Multibases

Build Status Gem Version MIT license Maintainability

Multibase is a protocol for disambiguating the encoding of base-encoded (e.g., base32, base64, base58, etc.) binary appearing in text.

Multibases is the ruby implementation of [multiformats/multibase][spec].

This gem can be used both for encoding into or decoding from multibase packed strings, as well as serve as a general purpose library to do BaseX encoding and decoding without adding the prefix.

🙌🏽 This is called multibases instead of the singular form, to stay consistent with the multihashes gem, which was forced to take a different name has multihash was already taken, which is also the case for multibase and others.
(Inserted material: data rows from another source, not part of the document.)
(** * MIS report instance: period date resolution, configuration checks,
      parameter values, column building and drill-down.

    Shallow embedding of [mis_builder/models/mis_report_instance.py].
    Records of the ORM are Rocq records, [Many2one] fields are optional
    record ids, [False]/[None] field values are [None], Python exceptions
    are the constructors of [exn] carried by the [result] monad. *)

From Stdlib Require Import ZArith List String Bool Lia Permutation.
Import ListNotations.
Local Open Scope string_scope.
Local Open Scope list_scope.
Local Open Scope Z_scope.

Set Implicit Arguments.

(** ** Exceptions and the result monad *)

Inductive exn : Type :=
| UserError (msg : string)
| ValidationError (msg : string)
| NameError (name : string)
| AttributeError (obj attr : string)
| OverflowError
| IndexError
| ValueError
| MissingError
| ExternalError (what : string).

Inductive result (A : Type) : Type :=
| Ok (a : A)
| Raise (e : exn).

Arguments Ok {A} a.
Arguments Raise {A} e.

Definition bind {A B : Type} (m : result A) (k : A -> result B) : result B :=
  match m with
  | Ok a => k a
  | Raise e => Raise e
  end.

Notation "x <- m ;; k" := (bind m (fun x => k))
  (at level 61, m at next level, right associativity).
Notation "m ;;; k" := (bind m (fun _ => k))
  (at level 61, right associativity).

Definition is_ok {A : Type} (m : result A) : bool :=
  match m with Ok _ => true | Raise _ => false end.

(** ** Python sequences: indexing, [index], slices *)

Module Py.

(** [l[i]] for a possibly negative index. *)
Definition getitem {A : Type} (l : list A) (i : Z) : result A :=
  let n := Z.of_nat (List.length l) in
  let j := if i <? 0 then i + n else i in
  if (j <? 0) || (n <=? j) then Raise IndexError
  else match nth_error l (Z.to_nat j) with
       | Some x => Ok x
       | None => Raise IndexError
       end.

(** [l.index(x)]: position of the first occurrence, [ValueError] if none. *)
Fixpoint index (l : list Z) (x : Z) : result Z :=
  match l with
  | [] => Raise ValueError
  | y :: t => if y =? x then Ok 0
              else i <- index t x ;; Ok (i + 1)
  end.

Definition clamp (n i : Z) : Z :=
  if i <? 0 then Z.max (i + n) 0 else Z.min i n.

(** [l[lo:hi]] with Python's treatment of negative and large bounds. *)
Definition slice {A : Type} (l : list A) (lo hi : Z) : list A :=
  let n := Z.of_nat (List.length l) in
  let a := clamp n lo in
  let b := clamp n hi in
  firstn (Z.to_nat (b - a)) (skipn (Z.to_nat a) l).
Lemma split_no_sep (s : string) :
  Py.contains sep s = false -> Py.split sep s = [s].
Proof.
  induction s as [|c rest IH]; simpl; [reflexivity|].
  intros H. apply orb_false_iff in H as [Hc Hrest].
  rewrite Ascii.eqb_sym, Hc, (IH Hrest). reflexivity.
Qed.

Lemma split_app (u v : string) :
  Py.split sep (u ++ String sep v) = (Py.split sep u ++ Py.split sep v)%list.
Proof.
  induction u as [|c rest IH]; simpl.
  - rewrite Ascii.eqb_refl. reflexivity.
  - destruct (Ascii.eqb c sep); [now rewrite IH|].
    rewrite IH. destruct (Py.split sep rest) eqn:E; [|reflexivity].
    now apply split_not_nil in E.
Qed.

(** The last field of [u + sep + v] is [v] when [v] holds no separator. *)
Lemma split_two_last (u v p0 p1 : string) :
  Py.contains sep v = false ->
  Py.split sep (u ++ String sep v) = [p0; p1] -> p1 = v.
Proof.
  intros Hv. rewrite split_app, (split_no_sep v Hv).
  destruct (Py.split sep u) as [|x [|y l]] eqn:E; simpl.
  - now apply split_not_nil in E.
  - congruence.
  - destruct l; discriminate.
Qed.

End SplitFacts.

Lemma is_digit_char (c : ascii) :
  is_digit c = true ->
  exists k : nat, (k < 10)%nat /\ c = ascii_of_nat (48 + k).
Proof.
  intros H. exists (Py.code c - 48)%nat.
  destruct c as [[] [] [] [] [] [] [] []]; try discriminate H;
    (split; [vm_compute; lia | reflexivity]).
Qed.

Lemma digits3_table :
  forallb (fun a => forallb (fun b => forallb (digits3_ok a b) (seq 0 10))
                      (seq 0 10)) (seq 0 10) = true.
Proof. vm_compute. reflexivity. Qed.

Lemma digits3_spec (a b c : nat) :
  (a < 10)%nat -> (b < 10)%nat -> (c < 10)%nat ->
  let t := digits3 a b c in
  let z := Z.of_nat (100 * a + 10 * b + c) in
  Py.contains "-" t = false /\ Py.parse_int t = Some z /\ Py.format_03d z = t.
Proof.
  intros Ha Hb Hc t z.
  pose proof digits3_table as T.
  rewrite forallb_forall in T. specialize (T a). rewrite in_seq in T.
  specialize (T ltac:(lia)).
  rewrite forallb_forall in T. specialize (T b). rewrite in_seq in T.
  specialize (T ltac:(lia)).
  rewrite forallb_forall in T. specialize (T c). rewrite in_seq in T.
  specialize (T ltac:(lia)).
  unfold digits3_ok in T. fold t z in T.
  apply andb_true_iff in T as [T T3]. apply andb_true_iff in T as [T1 T2].
  apply negb_true_iff in T1.
  apply bool_decide_eq_true in T2, T3. auto.
Qed.

Lemma below_1000_table : forallb below_1000_ok (seq 0 1000) = true.
Proof. vm_compute. reflexivity. Qed.

Lemma format_03d_below_1000 (z : Z) :
  0 <= z < 1000 ->
  Py.contains "-" (Py.format_03d z) = false
  /\ Py.parse_int (Py.format_03d z) = Some z.
Proof.
  intros Hz. pose proof below_1000_table as T.
  rewrite forallb_forall in T. specialize (T (Z.to_nat z)).
  rewrite in_seq in T. specialize (T ltac:(lia)).
  unfold below_1000_ok in T. rewrite Z2Nat.id in T by lia.
  apply andb_true_iff in T as [T1 T2].
  apply negb_true_iff in T1. apply bool_decide_eq_true in T2. auto.
Qed.

(** ** Properties of the ID codec *)

Lemma asset_id_to_int_two_parts (s p0 p1 : string) :
  Py.split "-" s = [p0; p1] ->
  asset_id_to_int s =
    match Py.parse_int p0, Py.parse_int p1 with
    | Some major, Some minor => Ok (major * 1000 + minor)
    | None, _ =>
        Raise (ValueError ("Invalid asset ID format: " ++ s ++ ". "
                 ++ "invalid literal for int() with base 10: " ++ Py.repr p0))
    | Some _, None =>
        Raise (ValueError ("Invalid asset ID format: " ++ s ++ ". "
                 ++ "invalid literal for int() with base 10: " ++ Py.repr p1))
    end.
Proof.
  intros E. unfold asset_id_to_int, Py.int. rewrite E.
  destruct (Py.parse_int p0); simpl; [|reflexivity].
  destruct (Py.parse_int p1); reflexivity.
Qed.

Lemma asset_id_to_int_other_count (s : string) :
  length (Py.split "-" s) <> 2%nat ->
  asset_id_to_int s =
    Raise (ValueError ("Invalid asset ID format: " ++ s ++ ". "
             ++ "Asset ID must be in 'XXX-YYY' format.")).
Proof.
  intros H. unfold asset_id_to_int.
  destruct (Py.split "-" s) as [|p0 [|p1 [|p2 l]]]; simpl in *;
    try reflexivity.
  congruence.
Qed.

(** ** The runs of the effectful functions *)

Section Runs.

Context (rt : Runtime).

Lemma get_font_run (size : Z) (w : World) :
  get_font rt size w
  = (Ok (font_of rt size), mkWorld (files w) (trace w ++ [Spawn fc_match_cmd])).
Proof.
  unfold get_font, font_of, check_output, Eff.bind, Eff.try_except, Eff.emit.
  simpl. destruct (run_process rt fc_match_cmd) as [rc out|]; simpl.
  - destruct rc; simpl; try reflexivity.
    destruct (path_exists rt (Py.strip out)); reflexivity.
  - reflexivity.
Qed.

Lemma format_asset_id_parts (number : Z) :
  exists part0 part1 more,
    Py.split "-" (format_asset_id number) = part0 :: part1 :: more.
Proof.
  unfold format_asset_id.
  change ("-" ++ Py.format_03d (number mod 1000))
    with (String "-" (Py.format_03d (number mod 1000))).
  rewrite split_app.
  pose proof (split_not_nil "-" (Py.format_03d (number / 1000))) as Ha.
  pose proof (split_not_nil "-" (Py.format_03d (number mod 1000))) as Hb.
  destruct (Py.split "-" (Py.format_03d (number / 1000))) as [|a [|a' l]];
    [congruence | |]; simpl; [|eauto].
  destruct (Py.split "-" (Py.format_03d (number mod 1000))) as [|b l];
    [congruence|]. simpl. eauto.
Qed.

Lemma create_label_run (number : Z) (url : string) (w : World) :
  create_label rt number url w
  = (Ok (label_of rt number url),
     mkWorld (files w) (trace w ++ label_events number url)).
Proof.
  destruct (format_asset_id_parts number) as (p0 & p1 & more & E).
  unfold create_label, label_of, label_text, label_qr, label_events, id_parts.
  unfold Eff.bind at 1. unfold qr_symbol, Eff.bind at 1, Eff.emit. simpl.
  unfold Eff.bind at 1. rewrite get_font_run. simpl.
  unfold text_block. rewrite E. simpl.
  unfold Eff.bind, Eff.lift, text, Eff.emit, Eff.ret. simpl.
  rewrite <- !app_assoc. reflexivity.
Qed.

Lemma render_labels_run (url : string) (numbers : list Z) (w : World) :
  Eff.mapM (fun i => create_label rt i url) numbers w
  = (Ok (map (fun i => label_of rt i url) numbers),
     mkWorld (files w)
       (trace w ++ flat_map (fun i => label_events i url) numbers)).
Proof.
  revert w. induction numbers as [|i rest IH]; intros w; simpl.
  - unfold Eff.ret. rewrite app_nil_r. now destruct w.
  - unfold Eff.bind at 1. rewrite create_label_run.
    unfold Eff.bind at 1. rewrite IH. simpl.
    unfold Eff.ret. now rewrite <- app_assoc.
Qed.

Lemma encoded_app (t1 t2 : list event) :
  encoded (t1 ++ t2) = (encoded t1 ++ encoded t2)%list.
Proof. apply flat_map_app. Qed.

Lemma drawn_app (t1 t2 : list event) :
  drawn (t1 ++ t2) = (drawn t1 ++ drawn t2)%list.
Proof. apply flat_map_app. Qed.

Lemma encoded_labels (url : string) (numbers : list Z) :
  encoded (flat_map (fun i => label_events i url) numbers)
  = map (fun i => url ++ format_asset_id i) numbers.
Proof.
  induction numbers as [|i rest IH]; [reflexivity|].
  cbn [flat_map]. rewrite encoded_app, IH. reflexivity.
Qed.

Lemma drawn_labels (url : string) (numbers : list Z) :
  drawn (flat_map (fun i => label_events i url) numbers)
  = flat_map (fun i => [fst (id_parts i); snd (id_parts i)]) numbers.
Proof.
  induction numbers as [|i rest IH]; [reflexivity|].
  cbn [flat_map]. rewrite drawn_app, IH. reflexivity.
Qed.

(** What [generate_label_strip] does once the labels are rendered. *)
Lemma generate_label_strip_run (start_id end_id : Z) (url : string)
    (print_label : bool) (output_filename : option string) (w : World) :
  let name := image_filename_of output_filename in
  let strip := strip_of rt start_id end_id url in
  let t1 := (trace w ++ rendering start_id end_id url)%list in
  let t2 := (t1 ++ [SaveImage name; Stdout ("Successfully created " ++ name)])%list in
  generate_label_strip rt start_id end_id url print_label output_filename w
  = match save_failure rt name with
    | Some e => (Raise e, mkWorld (files w) t1)
    | None =>
        if print_label
        then
          (Ok tt,
           mkWorld (<[name := strip]> (files w))
             (t2 ++ [Spawn (print_cmd name);
                     Stdout
                       match print_failure name (run_process rt (print_cmd name)) with
                       | None => "Successfully printed " ++ name
                       | Some e => "Error printing " ++ name ++ ": " ++ exn_text rt e
                       end]))
        else (Ok tt, mkWorld (<[name := strip]> (files w)) t2)
    end.
Proof.
  intros name strip t1 t2. subst t2 t1 strip. unfold generate_label_strip.
  fold name. unfold Eff.bind at 1. rewrite render_labels_run.
  fold (labels_of rt start_id end_id url). fold (strip_of rt start_id end_id url).
  fold (rendering start_id end_id url).
  unfold save. destruct (save_failure rt name) as [e|]; [reflexivity|].
  unfold Eff.bind, Eff.write_file, Eff.emit, Eff.try_except, run_checked,
    check_output, Eff.bind, Eff.emit. simpl.
  destruct print_label; simpl.
  - destruct (run_process rt (print_cmd name)) as [rc out|]; simpl.
    + destruct rc; simpl; rewrite <- !app_assoc; reflexivity.
    + rewrite <- !app_assoc. reflexivity.
  - unfold Eff.ret. rewrite <- !app_assoc. reflexivity.
Qed.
In the future, this might be renamed to multiformats-base, with a backwards-compatible interface.

Installation

Add this line to your application's Gemfile:

gem 'multibases'

or alternatively if you would like to bring your own engines and not load any of the built-in ones:

gem 'multibases', require: 'multibases/bare'

And then execute:

$ bundle

Or install it yourself as:

$ gem install multibases

Usage

This is a low-level library, but high level implementations are provided. You can also bring your own encoder/decoder. The most important methods are:

  • Multibases.encode(encoding, data, engine?): encodes the given data with a built-in engine for encoding, or engine if it's given. Returns an Encoded PORO that has pack.
  • Multibases.unpack(packed): decodes a multibase packed string into an Encoded PORO that has decode.
  • Multibases::Encoded.pack: packs the multihash into a single string
  • Multibases::Encoded.decode(engine?): decodes the PORO's data using a built-in engine, or engine if it's given. Returns a decoded ByteArray.
encoded = Multibases.encode('base2', 'mb')
# => #<struct Multibases::Encoded
#             code="0", encoding="base2", length=16,
#             data=[Multibases::EncodedByteArray "0110110101100010"]>

encoded.pack
# => [Multibases::EncodedByteArray "00110110101100010"]


encoded = Multibases.unpack('766542')
# => #<struct Multibases::Encoded
#             code="7", encoding="base8", length=5,
#             data=[Multibases::EncodedByteArray "66542"]>

encoded.decode
# => [Multibases::DecodedByteArray "mb"]

This means that the flow of calls is as follows:

        data ➡️ (encode) ➡️ encoded data
encoded data ➡️ (pack)   ➡️ multibasestr

multibasestr ➡️ (unpack) ➡️ encoded data
encoded data ➡️ (decode) ➡️ data

Convenience methods are provided:

  • Multibases.pack(encoding, data, engine?): calls encode and then pack
  • Multibases.decode(packed, engine?): calls unpack and then decode
Multibases.pack('base2', 'mb')
# => [Multibases::EncodedByteArray "00110110101100010"]

ByteArrays and encoding

As you can see, the "final" methods output a ByteArray. These are simple DelegateClass wrappers around the array with bytes, which means that the hex encoding of hello is not actually stored as "f68656c6c6f":

packed = Multibases.pack('base16', 'hello')
# => [Multibases::EncodedByteArray "f68656c6c6f"]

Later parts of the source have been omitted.